If a machine produces 240 thingamabobs per hour, how many minutes are needed for the machine to produce 30 thingamabobs?

Solve these and see what you come up with.  Keep track of what you do.  In my classroom, I randomly choose students to come up and show their methods.  Sometimes they are wrong and we use incorrect answers as an opportunity to  show common mistakes and I  do everything in my power to show that these mistakes are helping everyone in class grow their brain (Thanks youcubed.org!!!) In this first problem, many students were blurting 243.  In this case students were multiplying 0.45 and 540 or switching up their proportional reasoning.  To handle this I told them to slow down and read the question again.  Does that answer make sense?  Also, please stop blurting answers! You are stealing someones opportunity to think.

Problem 1 method 1 The first student came up and told me that you first take 540 students divided by 45 percent to find the number of students per percent.  Then take that answer (12) times 55 percent for 660.  I asked them how they came up with 55 percent and they were able to tell me that 100 – 45 = 55 which is the percent of students who did not buy the yearbook. Then I asked, “Who thought of this differently?”  Surprisingly, many hands flew up.

Problem 1 Method 2 The next method was the straight up algebra.  If x is the total number of students, then 0.45x = 540.  Solve this and 540/.45 = 1200.  Since there are 1200 students we know that 1200-540 = 660 student that did not buy the yearbook.  Each time a new method popped up I would give it the name of the student who produced it.

Problem 1 Method 3 In the third method a student divided 45 and 540 by 9.  This student then proceeded to tell me that because of this every 5 percent is 60 students, so 11 times 60 is 660.  Here the 11 felt like witchcraft for some of the kids, so I had the student explain where the 11 came from and he was able to tell everyone that 55% has 11 groups of 5.  This method is similar to method 1 and this student may just have wanted to come to the board, but that is ok.  Kudos for thinking deeply.

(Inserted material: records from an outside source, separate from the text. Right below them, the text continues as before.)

(* ===== verification/Uuid.v ===== *)
(** * [UUID]

    Models src/src/common/utils/uuid.h: [Generate] and [ShortID].  The engine
    is the [std::mt19937] of Mt19937.v, whose state is passed explicitly (it is
    [thread_local]: each thread and each function has its own).  How
    [std::uniform_int_distribution] turns its words into numbers is left to
    the library by the C++ standard, which gives the range of the result: the
    class [UniformInt] states it. *)

From S2P Require Import Prelude Mt19937.

(** [std::uniform_int_distribution<uint32_t>(a, b)(rng)] *)
Class UniformInt : Type := {
  uniform_int : Z -> Z -> mt19937 -> Z * mt19937;
  uniform_int_range : forall a b g, a <= b -> a <= (uniform_int a b g).1 <= b
}.

(** What libstdc++ computes when the size of the range divides [2^32], as it
    does for the ranges used here. *)
Definition scale_word (a b x : Z) : Z := a + u32 x * (b - a + 1) / 2 ^ 32.

Lemma scale_word_range a b x : a <= b -> a <= scale_word a b x <= b.
Proof.
  intros Hab. unfold scale_word. pose proof (u32_range x) as Hx.
  assert (0 <= u32 x * (b - a + 1) / 2 ^ 32 < b - a + 1); [|lia].
  split; [apply Z.div_pos; nia|]. apply Z.div_lt_upper_bound; nia.
Qed.

Definition scaled_draw (a b : Z) (g : mt19937) : Z * mt19937 :=
  let '(x, g) := mt_next g in (scale_word a b x, g).

Lemma scaled_draw_range a b g : a <= b -> a <= (scaled_draw a b g).1 <= b.
Proof. intros Hab. unfold scaled_draw. destruct (mt_next g) as [x g']. by apply scale_word_range. Qed.

#[local] Instance libstdcxx_uniform_int : UniformInt :=
  {| uniform_int := scaled_draw; uniform_int_range := scaled_draw_range |}.

(** ** [std::hex] *)

Definition hex_digit (d : Z) : byte := byte_of_Z (if d <? 10 then 48 + d else 87 + d).

(** The digits of [n], most significant first, in front of [acc]. *)
Fixpoint hex_digits (fuel : nat) (n : Z) (acc : str) : str :=
  match fuel with
  | O => acc
  | S fuel' => if n <? 16 then hex_digit n :: acc else hex_digits fuel' (n / 16) (hex_digit (n mod 16) :: acc)
  end.

(** A [uint32_t] has at most 8 hexadecimal digits. *)
Definition to_hex (n : Z) : str := hex_digits 8 n [].

(** [std::setfill('0') << std::setw(8)] *)
Definition setw8 (s : str) : str := replicate (8 - length s) Byte.x30 ++ s.

Section uuid.
Context {dist : UniformInt}.

(** ** [Generate] *)

(** One round of the loop: what is written to the stream. *)
Definition uuid_round (i : Z) (rng : mt19937) : str * mt19937 :=
  let dash := if (i =? 8) || (i =? 12) || (i =? 16) || (i =? 20) then lit "-" else [] in
  if i =? 12 then (dash ++ lit "4", rng)
  else if i =? 16 then let '(x, rng) := uniform_int 8 11 rng in (dash ++ to_hex x, rng)
  else let '(x, rng) := uniform_int 0 15 rng in (dash ++ to_hex x, rng).

(** [n] rounds left, the next one being [i]. *)
Fixpoint uuid_loop (n : nat) (i : Z) (ss : str) (rng : mt19937) : str * mt19937 :=
  match n with
  | O => (ss, rng)
  | S n' => let '(out, rng) := uuid_round i rng in uuid_loop n' (i + 1) (ss ++ out) rng
  end.

Definition Generate (rng : mt19937) : str * mt19937 := uuid_loop 32 0 [] rng.

(** ** [ShortID] *)

Definition ShortID (rng : mt19937) : str * mt19937 :=
  let '(x, rng) := uniform_int 0 0xFFFFFFFF rng in (setw8 (to_hex x), rng).
End uuid.

(** ** The documented format *)

Definition is_hex (b : byte) : bool :=
  ((48 <=? Z_of_byte b) && (Z_of_byte b <=? 57)) || ((97 <=? Z_of_byte b) && (Z_of_byte b <=? 102)).

(** A character of the pattern in the comment: 'x' a hexadecimal digit, 'y' one
    of 8, 9, a and b, any other character itself. *)
Definition accepts (p c : byte) : bool :=
  if bool_decide (p = Byte.x78) then is_hex c
  else if bool_decide (p = Byte.x79) then bool_decide (c ∈ lit "89ab")
  else bool_decide (c = p).

Definition uuid_pattern : str := lit "xxxxxxxx-xxxx-4xxx-yxxx-xxxxxxxxxxxx".

(** The value of a hexadecimal number. *)
Definition unhex (acc : Z) (b : byte) : Z :=
  16 * acc + (if Z_of_byte b <? 97 then Z_of_byte b - 48 else Z_of_byte b - 87).

(** ** Proofs *)

Lemma hex_digit_value d : 0 <= d < 16 -> Z_of_byte (hex_digit d) = if d <? 10 then 48 + d else 87 + d.
Proof. intros Hd. unfold hex_digit. rewrite Z_of_byte_of_Z. apply Z.mod_small. destruct (d <? 10); lia. Qed.

Lemma hex_digit_is_hex d : 0 <= d < 16 -> is_hex (hex_digit d) = true.
Proof.
  intros Hd. unfold is_hex. rewrite hex_digit_value by done. destruct (Z.ltb_spec d 10); apply orb_true_iff;
    [left|right]; apply andb_true_iff; split; apply Z.leb_le; lia.
Qed.

Lemma hex_digit_variant d : 8 <= d <= 11 -> hex_digit d ∈ lit "89ab".
Proof.
  intros Hd. assert (d = 8 \/ d = 9 \/ d = 10 \/ d = 11) as H by lia.
  repeat destruct H as [-> | H]; try subst d; vm_compute; repeat (first [left; reflexivity | right]).
Qed.

Lemma unhex_digit acc d : 0 <= d < 16 -> unhex acc (hex_digit d) = 16 * acc + d.
Proof.
  intros Hd. unfold unhex. rewrite hex_digit_value by done. destruct (Z.ltb_spec d 10).
  - rewrite (proj2 (Z.ltb_lt _ _)) by lia. lia.
  - rewrite (proj2 (Z.ltb_ge _ _)) by lia. lia.
Qed.

Lemma to_hex_digit d : 0 <= d < 16 -> to_hex d = [hex_digit d].
Proof. intros Hd. unfold to_hex. cbn [hex_digits]. by rewrite (proj2 (Z.ltb_lt _ _)) by lia. Qed.

Lemma hex_digits_value fuel : forall n acc,
  0 <= n < 16 ^ Z.of_nat fuel -> foldl unhex 0 (hex_digits fuel n acc) = foldl unhex n acc.
Proof.
  induction fuel as [|fuel IH]; intros n acc Hn; [cbn in Hn; by assert (n = 0) as -> by lia|].
  rewrite Nat2Z.inj_succ, Z.pow_succ_r in Hn by lia. cbn [hex_digits]. destruct (Z.ltb_spec n 16).
  - cbn [foldl]. by rewrite unhex_digit by lia.
  - pose proof (Z.div_mod n 16 ltac:(lia)). pose proof (Z.mod_pos_bound n 16 ltac:(lia)).
    rewrite IH by lia. cbn [foldl]. rewrite unhex_digit by lia. f_equal. lia.
Qed.

Lemma hex_digits_shape fuel : forall n acc,
  0 <= n < 16 ^ Z.of_nat fuel -> Forall (fun b => is_hex b = true) acc ->
  Forall (fun b => is_hex b = true) (hex_digits fuel n acc) /\ (length (hex_digits fuel n acc) <= fuel + length acc)%nat.
Proof.
  induction fuel as [|fuel IH]; intros n acc Hn Hacc; [done|].
  rewrite Nat2Z.inj_succ, Z.pow_succ_r in Hn by lia. cbn [hex_digits].
  pose proof (Z.div_mod n 16 ltac:(lia)). pose proof (Z.mod_pos_bound n 16 ltac:(lia)). destruct (Z.ltb_spec n 16).
  - split; [constructor; [apply hex_digit_is_hex; lia|done]|cbn; lia].
  - destruct (IH (n / 16) (hex_digit (n mod 16) :: acc)) as [Hs Hlen]; [lia|constructor; [apply hex_digit_is_hex; lia|done]|].
    split; [done|]. cbn [length] in Hlen. lia.
Qed.

Lemma setw8_value s : foldl unhex 0 (setw8 s) = foldl unhex 0 s.
Proof.
  unfold setw8. rewrite foldl_app. f_equal. induction (8 - length s)%nat as [|n IH]; [done|exact IH].
Qed.

(** The part of the pattern a round writes. *)
Definition round_pattern (i : Z) : str :=
  (if (i =? 8) || (i =? 12) || (i =? 16) || (i =? 20) then lit "-" else []) ++
  (if i =? 12 then lit "4" else if i =? 16 then lit "y" else lit "x").

Section format.
Context {dist : UniformInt}.

Lemma uuid_round_format i rng : Forall2 (fun p c => accepts p c = true) (round_pattern i) (uuid_round i rng).1.
Proof.
  unfold round_pattern, uuid_round.
  assert (Forall2 (fun p c => accepts p c = true)
            (if (i =? 8) || (i =? 12) || (i =? 16) || (i =? 20) then lit "-" else [])
            (if (i =? 8) || (i =? 12) || (i =? 16) || (i =? 20) then lit "-" else [])) as Hdash
    by (destruct (_ || _); repeat constructor).
  destruct (i =? 12); [by apply Forall2_app; [|repeat constructor]|]. destruct (i =? 16).
  - pose proof (uniform_int_range 8 11 rng ltac:(lia)) as Hr. destruct (uniform_int 8 11 rng) as [x rng'].
    cbn [fst] in Hr |- *. apply Forall2_app; [done|]. rewrite to_hex_digit by lia. repeat constructor.
    unfold accepts. rewrite bool_decide_false, bool_decide_true by done. by apply bool_decide_eq_true, hex_digit_variant.
  - pose proof (uniform_int_range 0 15 rng ltac:(lia)) as Hr. destruct (uniform_int 0 15 rng) as [x rng'].
    cbn [fst] in Hr |- *. apply Forall2_app; [done|]. rewrite to_hex_digit by lia. repeat constructor.
    unfold accepts. rewrite bool_decide_true by done. apply hex_digit_is_hex. lia.
Qed.

Fixpoint rounds_pattern (n : nat) (i : Z) : str :=
  match n with O => [] | S n' => round_pattern i ++ rounds_pattern n' (i + 1) end.

Lemma uuid_loop_format n : forall i pre ss rng,
  Forall2 (fun p c => accepts p c = true) pre ss ->
  Forall2 (fun p c => accepts p c = true) (pre ++ rounds_pattern n i) (uuid_loop n i ss rng).1.
Proof.
  induction n as [|n IH]; intros i pre ss rng Hss; cbn [uuid_loop rounds_pattern].
  - by rewrite app_nil_r.
  - pose proof (uuid_round_format i rng) as Hr. destruct (uuid_round i rng) as [out rng']. rewrite app_assoc.
    apply IH. by apply Forall2_app.
Qed.
End format.

(** * Properties *)

(** C37. The format of identifiers: whatever the engine draws, [Generate] returns
    a string of the form xxxxxxxx-xxxx-4xxx-yxxx-xxxxxxxxxxxx, 'x' being a
    lower-case hexadecimal digit and 'y' one of 8, 9, a and b. *)
Theorem uuid_format {dist : UniformInt} (rng : mt19937) :
  Forall2 (fun p c => accepts p c = true) uuid_pattern (Generate rng).1.
Proof. apply (uuid_loop_format 32 0 [] [] rng). constructor. Qed.

(** Short identifiers: [ShortID] returns eight lower-case hexadecimal
    digits, leading zeros included, whose value is the number drawn; so two
    draws give the same identifier only when they are equal. *)
Theorem short_id_value {dist : UniformInt} (rng : mt19937) :
  length (ShortID rng).1 = 8%nat /\ Forall (fun b => is_hex b = true) (ShortID rng).1 /\
  foldl unhex 0 (ShortID rng).1 = (uniform_int 0 0xFFFFFFFF rng).1.
Proof.
  unfold ShortID. pose proof (uniform_int_range 0 0xFFFFFFFF rng ltac:(lia)) as Hr.
  destruct (uniform_int 0 0xFFFFFFFF rng) as [x rng']. cbn [fst] in Hr |- *.
  destruct (hex_digits_shape 8 x []) as [Hhex Hlen]; [cbn; lia|constructor|]. fold (to_hex x) in Hhex, Hlen.
  rewrite setw8_value. unfold to_hex at 3. rewrite hex_digits_value by (cbn; lia). unfold setw8.
  split_and!; [rewrite length_app, length_replicate; cbn [length] in Hlen; lia| |done].
  apply Forall_app_2; [|done]. by apply Forall_replicate.
Qed.

(** The identifiers of an engine seeded with 42. *)
Example generate_seed42 :
  (Generate (dist := libstdcxx_uniform_int) (mt_seed 42)).1 = lit "5cf2bc99-2721-407d-992b-a00fbdf302f2" /\
  (ShortID (dist := libstdcxx_uniform_int) (mt_seed 42)).1 = lit "5fe1dc66".
Proof. vm_compute. split; reflexivity. Qed.
(* ===== verification/Logger.v ===== *)
(** * [Logger]

    Models src/src/common/logging: the static state of [Logger], [Initialize],
    [Shutdown], [Get] and the [LOG_*] macros.  spdlog and its fmt are not part
    of the repository: the class [Spdlog] names what is called of them, and
    [SpdlogDocumented] what their documentation says.

    The code is written in a small monad of state and outcomes.  An operation
    keeps the state it had reached when an exception leaves it.

    The properties: the life cycle (when [Initialize] returns, when logging uses
    a null pointer) is that of a small automaton, whatever calls of the library
    throw, and a JSON reader gets the arguments of a macro back from the line it
    writes exactly when they need no escaping. *)

From S2P Require Import Prelude.

(** [spdlog::level] as far as it is used, and [LogLevel] of log_level.h. *)
Inductive level : Set := info | warn | err | critical.

Inductive LogLevel : Set := kTrace | kDebug | kInfo | kWarn | kError | kFatal.

(** A [shared_ptr<spdlog::logger>]: its constant name, and its identity. *)
Record LoggerPtr : Set := mkLoggerPtr { lp_name : str; lp_id : Z }.

(** [None] is an exception. *)
Class Spdlog : Type := {
  Spd : Type;
  Sink : Type;
  init_thread_pool : Z -> Z -> Spd -> option Spd;
  stdout_color_sink_mt : Spd -> option (Sink * Spd);
  rotating_file_sink_mt : str -> Z -> Z -> Spd -> option (Sink * Spd);
  (** with the global thread pool, and blocking when its queue is full *)
  async_logger : str -> list Sink -> Spd -> option (LoggerPtr * Spd);
  set_pattern : LoggerPtr -> str -> Spd -> Spd;
  register_logger : LoggerPtr -> Spd -> option Spd;
  set_default_logger : LoggerPtr -> Spd -> Spd;
  set_level : LoggerPtr -> level -> Spd -> Spd;
  flush : LoggerPtr -> Spd -> Spd;
  shutdown : Spd -> Spd;
  log : LoggerPtr -> level -> str -> Spd -> Spd;
  (** [fmt::format] with string arguments *)
  format : str -> list str -> str
}.

Inductive outcome (A : Type) : Type :=
  | Returns (a : A)
  | Throws
  | NullPointer
  | Aborted.
Arguments Returns {A} a.
Arguments Throws {A}.
Arguments NullPointer {A}.
Arguments Aborted {A}.

Section logger.
Context {spdlog : Spdlog}.
(** ** Invariants *)

(** The registry in use is the only one there is, and addresses are new. *)
Record metrics_ok (s : MetricsRegistry) : Prop := {
  mo_live : forall a, is_Some (objects s !! a) <-> registry_ s = Some a;
  mo_address : forall a, registry_ s = Some a -> (a < next_address s)%nat;
  mo_cached : forall k name p, families s k !! name = Some p -> (fp_registry p < next_address s)%nat
}.

(** No [Shutdown] has happened since the families were cached. *)
Definition current_families (s : MetricsRegistry) : Prop :=
  forall k name p, families s k !! name = Some p -> registry_ s = Some (fp_registry p).

Lemma metrics_init_ok : metrics_ok MetricsRegistry_init.
Proof.
  split; cbn.
  - intros a. split; [intros [r Hr]; by rewrite lookup_empty in Hr|done].
  - done.
  - intros [] name p; cbn; by rewrite lookup_empty.
Qed.

Lemma Initialize_ok s bind_address : metrics_ok s -> metrics_ok (Initialize s bind_address).2.
Proof.
  intros [Hlive Haddr Hcached]. unfold Initialize. destruct (registry_ s) as [a|] eqn:E; cbn [snd].
  { by split; rewrite ?E. }
  assert (forall a, objects s !! a = None) as Hnone.
  { intros a. destruct (objects s !! a) eqn:Ea; [|done]. by specialize (proj1 (Hlive a) ltac:(by eauto)). }
  destruct (Exposer_starts bind_address); cbn [snd]; (split; cbn;
    [intros a; destruct (decide (a = next_address s)) as [->|Hne];
       [rewrite lookup_insert_eq; by eauto
       |rewrite lookup_insert_ne, Hnone by done; split; [by intros [? ?]|congruence]]
    |by intros a [= <-]; lia|intros k name p Hp; specialize (Hcached k name p); destruct k; cbn in *; apply Hcached in Hp; lia]).
Qed.
(** * Legato Data Hub: resource tree, I/O service and type coercion

    A shallow embedding of the parts of the Data Hub that its I/O facade
    exercises:

    - [ioPoint.c] (type coercion of pushed samples),
    - [resTree.c] (entries, child lookup, path resolution, deletion),
    - [ioService.c] (the client-facing I/O API).

    C pointers to tree entries become keys of a finite map (the heap of
    [Entry_t] objects); a NULL pointer is [None].  Doubles are Rocq's
    primitive binary64 floats, so that [value != 0] and [NAN] mean what they
    mean in C.  Functions that may hit [LE_ASSERT] or [LE_FATAL] return
    [option]: [None] is the abort of the process. *)

From Stdlib Require Import Floats.PrimFloat Ascii.
From stdpp Require Import gmap strings list.

Open Scope string_scope.
Open Scope list_scope.
Open Scope nat_scope.

(** ** Interface types ([io.api], [admin.api], [le_result_t]) *)

(** [ENUM DataType] of [io.api]. *)
Inductive io_DataType_t : Set :=
  | IO_DATA_TYPE_TRIGGER
  | IO_DATA_TYPE_BOOLEAN
  | IO_DATA_TYPE_NUMERIC
  | IO_DATA_TYPE_STRING
  | IO_DATA_TYPE_JSON.

#[global] Instance io_DataType_eq_dec : EqDecision io_DataType_t.
Proof. solve_decision. Defined.

Definition all_data_types : list io_DataType_t :=
  [IO_DATA_TYPE_TRIGGER; IO_DATA_TYPE_BOOLEAN; IO_DATA_TYPE_NUMERIC;
   IO_DATA_TYPE_STRING; IO_DATA_TYPE_JSON].

(** The kinds of resource tree entry ([admin_EntryType_t]). *)
Inductive admin_EntryType_t : Set :=
  | ADMIN_ENTRY_TYPE_NONE
  | ADMIN_ENTRY_TYPE_NAMESPACE
  | ADMIN_ENTRY_TYPE_PLACEHOLDER
  | ADMIN_ENTRY_TYPE_INPUT
  | ADMIN_ENTRY_TYPE_OUTPUT
  | ADMIN_ENTRY_TYPE_OBSERVATION.

#[global] Instance admin_EntryType_eq_dec : EqDecision admin_EntryType_t.
Proof. solve_decision. Defined.

Inductive admin_ResourceOperationType_t : Set :=
  | ADMIN_RESOURCE_ADDED
  | ADMIN_RESOURCE_REMOVED.

(** The result codes the Data Hub interfaces use. *)
Inductive le_result_t : Set :=
  | LE_OK
  | LE_NOT_FOUND
  | LE_UNAVAILABLE
  | LE_DUPLICATE
  | LE_BAD_PARAMETER
  | LE_NO_MEMORY
  | LE_OVERFLOW
  | LE_IN_PROGRESS
  | LE_NOT_PERMITTED
  | LE_FORMAT_ERROR
  | LE_FAULT.

#[global] Instance le_result_eq_dec : EqDecision le_result_t.
Proof. solve_decision. Defined.

(** [DEFINE NOW = 0] of [io.api]. *)
Definition IO_NOW : float := 0%float.

(** [DEFINE MAX_STRING_VALUE_LEN = 1023] of [io.api]. *)
Definition IO_MAX_STRING_VALUE_LEN : nat := 1023.

(** Modelled from the spec: [dataHub.h] is not among the sources; a string
    value holds at most 1023 bytes, so its buffers have one more byte for the
    terminator. *)
Definition HUB_MAX_STRING_BYTES : nat := S IO_MAX_STRING_VALUE_LEN.

(** [DEFINE MAX_RESOURCE_PATH_LEN = 79] of [io.api]. *)
Definition IO_MAX_RESOURCE_PATH_LEN : nat := 79.

(** Modelled from the spec: [dataHub.h] is not among the sources; a path
    holds at most 79 bytes, so its buffers have one more byte for the
    terminator. *)
Definition HUB_MAX_RESOURCE_PATH_BYTES : nat := S IO_MAX_RESOURCE_PATH_LEN.

(** ** External collaborators *)

(** The JSON utility ([json.h]) and the C library's [%lf] formatting are
    outside the Data Hub core; the embedding is parametric in them. *)
Class Collaborators := {
  json_IsValid : string → bool;
  json_ConvertToBoolean : string → bool;
  json_ConvertToNumber : string → float;
  (** the text [snprintf] produces for ["%lf"] *)
  format_lf : float → string;
  (** [sizeof(char * )] on the target: 4 or 8 *)
  sizeof_ptr : nat;
}.

(** ** Data samples *)

(** Modelled from the spec: [dataSample.c] is not among the sources.  A sample
    is a timestamp and one of the five kinds of value.  The C object does not
    record which member of its union is live (the data type travels next to
    the sample); here the constructor records it, so that "the sample has the
    declared type" can be stated. *)
Inductive SampleValue : Set :=
  | ValTrigger
  | ValBoolean (b : bool)
  | ValNumeric (v : float)
  | ValString (s : string)
  | ValJson (s : string).

Record DataSample : Set := mkSample {
  timestamp : float;
  value : SampleValue;
}.

Definition sample_type (s : DataSample) : io_DataType_t :=
  match value s with
  | ValTrigger => IO_DATA_TYPE_TRIGGER
  | ValBoolean _ => IO_DATA_TYPE_BOOLEAN
  | ValNumeric _ => IO_DATA_TYPE_NUMERIC
  | ValString _ => IO_DATA_TYPE_STRING
  | ValJson _ => IO_DATA_TYPE_JSON
  end.

(** Modelled from the spec: "Timestamp 0 on push means now".  The facade hands
    the client's timestamp to the factories unchanged, so the substitution
    happens when the sample object is made; [now] is the clock reading. *)
Definition CreateSample (alloc : bool) (now ts : float) (v : SampleValue)
  : option DataSample :=
  if alloc
  then Some (mkSample (if PrimFloat.eqb ts IO_NOW then now else ts) v)
  else None.

(** The factories of [dataSample.h]: a new sample, or NULL when the pool has
    no block left ([alloc] is the outcome of [hub_MemAlloc]). *)
Definition dataSample_CreateTrigger alloc now ts :=
  CreateSample alloc now ts ValTrigger.
Definition dataSample_CreateBoolean alloc now ts (b : bool) :=
  CreateSample alloc now ts (ValBoolean b).
Definition dataSample_CreateNumeric alloc now ts (v : float) :=
  CreateSample alloc now ts (ValNumeric v).
Definition dataSample_CreateString alloc now ts (s : string) :=
  CreateSample alloc now ts (ValString s).
Definition dataSample_CreateJson alloc now ts (s : string) :=
  CreateSample alloc now ts (ValJson s).

Definition dataSample_GetTimestamp (s : DataSample) : float := timestamp s.

(** The typed getters.  "You had better be sure" of the type: on a sample of
    another kind the C code reads the wrong union member; the model returns a
    fixed value there. *)
Definition dataSample_GetBoolean (s : DataSample) : bool :=
  match value s with ValBoolean b => b | _ => false end.
Definition dataSample_GetNumeric (s : DataSample) : float :=
  match value s with ValNumeric v => v | _ => nan end.
Definition dataSample_GetString (s : DataSample) : string :=
  match value s with ValString t | ValJson t => t | _ => "" end.
Definition dataSample_GetJson (s : DataSample) : string :=
  match value s with ValJson t | ValString t => t | _ => "" end.

(** ** C character buffers *)

Definition NUL : ascii := Ascii.zero.
(** The double quote, byte 34. *)
Definition DQUOTE : ascii :=
  Ascii false true false false false true false false.

(** The C string held by a buffer: its bytes up to the first NUL. *)
Fixpoint cstr (buf : list ascii) : list ascii :=
  match buf with
  | [] => []
  | c :: rest => if decide (c = NUL) then [] else c :: cstr rest
  end.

Problem 1 Method 4 A student kept blurting out FISH.  At this students previous school they had been taught that proportional reasoning was a method called fish.  When you set up the proportion  45/540 = 55/x , where x is the total number of students.  We then proceed to cross multiply and divide. When you trace out the pattern of this the Christian fish symbol is produced. .

In all cases I was able to show students the connections between their solutions and use the language of mathematics.  In the word percent, per is divide and cent is 100.  Using labels helps you keep everything organized.  I had one student use 45/100 = x/540 to come up with 243.  Again, when I added the labels for each numbers 45( purchasers)/100 (entire class) = x (entire class)/540 (purchasers) several students in the class had an aha moment.

Problem 2 method 1 By the time we made it to the second problem, I had students practically running up to the front of the class to show what they did.  So I didn’t have to randomly pick them.  The first student told me it takes 8 boxes of 30 thingamabobs to package 60 minutes worth of product, so 60/8 means that it takes 7.5 minutes to produce one box.

Problem 2 method 2  On the second method a student told us that if 240 thingamabobs are produced in 60 minutes, then 120 are produced in 30 minutes.  Following this reasoning then 60 are produced in 15 minutes and 30 are produced 7.5 minutes.

Problem 2 method 3 It surprised me that the algorithm we teach is always the last method shown.  My personal opinion is that when we follow these “efficient” algorithms it slows down thinking .  In this method the student lets x = minutes for 30 thingamabobs.  Then 240(thingamabobs)/60(minutes) = 30(thingamabobs)/x(minutes).  Then students cross multiply and divide to get 7.5 minutes.  240x=1800 then 1800/240 = 7.5  I think “cross multiply and divide” is a “trick” that students don’t really understand.  I try and always show that it is really just common denominators and the multiplication of the entire equation by that denominator in order to simplify the fraction.

All of this illustrates a point.  If I had not asked the question, “Who thought of this differently?”, then none of this rich discussion would have followed.  Maybe some of the students would have left the problems feeling dumb for not answering them correctly, or thinking that their method for the correct answer was not a “good” method.  I try to also ask, “Who had an incorrect answer?”  and “What did you do wrong?”  If they don’t know then we work together in front of the class to figure it out or I have them explain their thinking and inevitably there are several others in the class following the same line of thinking.   I had expected to spend about 10 minutes on these problems.  We spent 20 minutes.  When we were finished the kids seemed energized and excited.  The students who presented had a feeling of ownership and pride in what they had accomplished.  I don’t always produced class periods like this, but when I do…  It feels magical.